**Work to complete**: Looking at the records below, please work out how many lines contain the word "Fixpoint" and give the number alone.

[Material to process]

(** The object [self]: the field [current_state], the number of reads made
    so far of each sensor, and the log.  The projections are primitive: a
    robot is equal to the record of its fields. *)
#[projections(primitive)]
Record Robot : Type := mkRobot {
  current_state : RobotState;
  touch_reads : nat;
  side_reads : nat;
  ambient_reads : nat;
  color_reads : nat;
  log : list event
}.

(** Classes of events. *)
Definition is_sensor_read (e : event) : bool :=
  match e with
  | Touched _ | Distance _ | Ambient _ | Colour _ => true
  | _ => false
  end.

Definition is_motion (e : event) : bool :=
  match e with
  | Stop | Straight _ | Turn _ => true
  | _ => false
  end.

Definition is_command (e : event) : bool :=
  match e with
  | UseGyro _ | Stop | Straight _ | Turn _ | RunTime _ _
  | LightOn _ | Beep _ _ => true
  | _ => false
  end.

(** The angles of the turn commands and the distances of the straight
    drives of a list of events, in order. *)
Fixpoint turns (l : list event) : list Z :=
  match l with
  | [] => []
  | Turn a :: l' => a :: turns l'
  | _ :: l' => turns l'
  end.

Fixpoint straights (l : list event) : list Z :=
  match l with
  | [] => []
  | Straight d :: l' => d :: straights l'
  | _ :: l' => straights l'
  end.

(** ** A state monad over [Robot] *)

Definition M (A : Type) : Type := Robot -> A * Robot.

Definition ret {A : Type} (a : A) : M A := fun r => (a, r).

[/Material to process]

**Expected answer**: 2